Mexico’s vast untapped resources present an attractive opportunity to private companies. Estimates place Mexico’s deepwater resources at 27 billion barrels of oil equivalent, while its shale-oil reserves are the eighth largest in the world. (See Exhibit 2.) And just north of Mexico’s northern border—in Texas and in the U.S. waters of the Gulf of Mexico—producers have had great success tapping into such resources. (See “Proven Productivity.”)

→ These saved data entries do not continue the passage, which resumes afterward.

(* ===== verification/AccountSyncResend.v ===== *)
(** * Sending rows again (crates/app-api/src/service/account_sync_fetch.rs)

    Rows that the own replica does not show are written again at the next occasion, 64 at a
    time.  A row whose version the replica already shows only loses its mark. *)
From S2P Require Import Prelude RustStr Envelope Replicas TimeIndex AccountSyncItem ChannelSeal AccountSyncStore AccountSyncCycle ChannelKeyStore Calls AccountSync AccountSyncMerge AccountSyncFetch ChannelRows.

Section resend.
Context {hex_crate : HexCrate} {crypto : Crypto} {json_value : JsonValue} {aead : Aead} {blake3 : Blake3Crate}.
Context `{!Json (@AccountSyncItem json_value)} `{!Json SealedAccountSyncItem} `{!Serde AccountSyncChangeV1} `{!Serde PrivateChannelEpochCapability}.
Context `{!Serde KukuriEnvelope}.
Context {W : Type} (env : Env) (me : Identity).
#[local] Abbreviation Call := (Prog (Device W)).
(** [own_profile_envelope]: the newest signed profile of the author's replica. *)
Context (own_profile_envelope : W -> result string (option KukuriEnvelope)).

Definition adopt_unsynced_profile : Call unit :=
  row ← get (fun d => get_account_sync_row (ledger d) (docs_key Profile));
  match row with
  | Some _ => mret tt
  | None =>
      e ← outside_get own_profile_envelope;
      match e with
      | None => mret tt
      | Some e => i ← lift (profile e); _ ← adopt (row_of i); mret tt
      end
  end.

Definition item_of_row (r : AccountSyncRow) : result string AccountSyncItem :=
  k ← from_docs_key (row_key r);
  v ← match row_value r with
      | None => Ok None
      | Some s => v ← ok_of_option "invalid JSON" (value_from_str s); mret (Some v)
      end;
  mret {| key := k; op_id := row_op_id r; updated_at := row_updated_at r; value := v |}.

(** [open_epoch_row] and the item of the key *)
Definition item_of_epoch (e : PrivateChannelEpochRow) : result string AccountSyncItem :=
  secret ← open_secret (id_row_seal me) (pe_channel_id e) (pe_epoch_id e) (pe_sealed_secret e);
  channel_epoch (pe_channel_id e) (pe_epoch_id e) (pe_updated_at e)
    (to_value {| cap_epoch_id := pe_epoch_id e; cap_secret_hex := secret |}).

Fixpoint collect_results {A B} (f : A -> result string B) (l : list A) : result string (list B) :=
  match l with [] => Ok [] | x :: l => y ← f x; ys ← collect_results f l; mret (y :: ys) end.

(** The replica shows the item: for a key any version, else the same one. *)
Definition shown (i : AccountSyncItem) (in_replica : option AccountSyncItem) : bool :=
  match key i, in_replica with
  | ChannelCapability _ _, o => bool_decide (is_Some o)
  | _, Some j => (updated_at j =? updated_at i) && bool_decide (op_id j = op_id i)
  | _, None => false
  end.

Definition resend_item (i : AccountSyncItem) : Call unit :=
  own ← get replica;
  in_replica ← lift (read_account_sync_record me own (docs_key (key i)));
  if shown i in_replica then mark_account_sync_item_written env me i else try_write_account_sync_item env me i.

(** One round; [false] when nothing is left. *)
Definition resend_round : Call bool :=
  rows ← get (fun d => list_unwritten_account_sync_rows ACCOUNT_SYNC_PAGE (ledger d));
  epochs ← get (fun d => list_unwritten_private_channel_epochs ACCOUNT_SYNC_PAGE (channel_keys d));
  match rows, epochs with
  | [], [] => mret false
  | _, _ =>
      items ← lift (collect_results item_of_row rows);
      keys ← lift (collect_results item_of_epoch epochs);
      _ ← for_each resend_item (items ++ keys)%list;
      mret true
  end.

(** The loop, with fuel. [None] is out of fuel. *)
Fixpoint resend_loop (fuel : nat) : Call (option unit) :=
  match fuel with
  | O => mret None
  | S fuel => more ← resend_round; if (more : bool) then resend_loop fuel else mret (Some tt)
  end.

Definition resend_account_sync_items (fuel : nat) : Call (option unit) :=
  _ ← adopt_unsynced_profile;
  resend_loop fuel.
End resend.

Under the reforms, the state will maintain control of all hydrocarbons, and concessions will remain prohibited. But private companies will be allowed to participate in exploration and production through three methods: license contracts, profit sharing, and product sharing. Until Mexico’s congress passes the secondary laws and regulations, the specific contract and permit schemes for private companies will not be known in full detail. However, a set of the laws passed last December alongside the constitutional amendment shed some light on how these arrangements might work. The license contract is the least common—and is most similar to concessions. It allows the government to maintain ownership of the extracted oil and receive royalties and income taxes. Private players explore for and produce oil—and incur all associated costs—but they receive oil (or gas) from the state under specified terms. Profit sharing is more akin to a joint venture between the government and an operator, in which the government retains ownership of the extracted product and receives both income taxes and a share of the joint venture’s profit. The operator, in turn, receives a share of the profits from commercialization and shares costs with the government. In production sharing, the operator receives a share of production and incurs the cost. However, the production-sharing contract can include cost recovery clauses.
The government will only be able to deliver on the promises of reform if contracts are attractive when compared with those of other countries. As it is, Mexico stands out as an appealing market for exploration and production. A stable democracy, it is rated as a low country risk by the Economist Intelligence Unit, and the World Bank gives it a high rating for business environment attractiveness. In February, Moody’s upgraded Mexico’s sovereign credit rating to the coveted A grade as a result of the country’s macroeconomic stability and promise of regulatory changes.
Mexico’s vast resources and lack of national competition make available deepwater oil and shale most attractive to foreign players. Integrated oil companies—which perform multiple tasks, such as exploring, producing, refining, and distributing—and major international oil companies are best suited for deepwater exploration and production in Mexico, especially since they are currently responsible for 88 percent of crude-oil production in the U.S. waters of the Gulf of Mexico. Similarly, specialist companies (those that focus on one component of the process) and some international oil companies (currently responsible for 85 percent of Eagle Ford shale oil and gas) are best positioned to enter shale exploration and production in Mexico. Considering their strong financial resources, national oil companies from abroad may also be able to capitalize on Mexico’s new opportunities.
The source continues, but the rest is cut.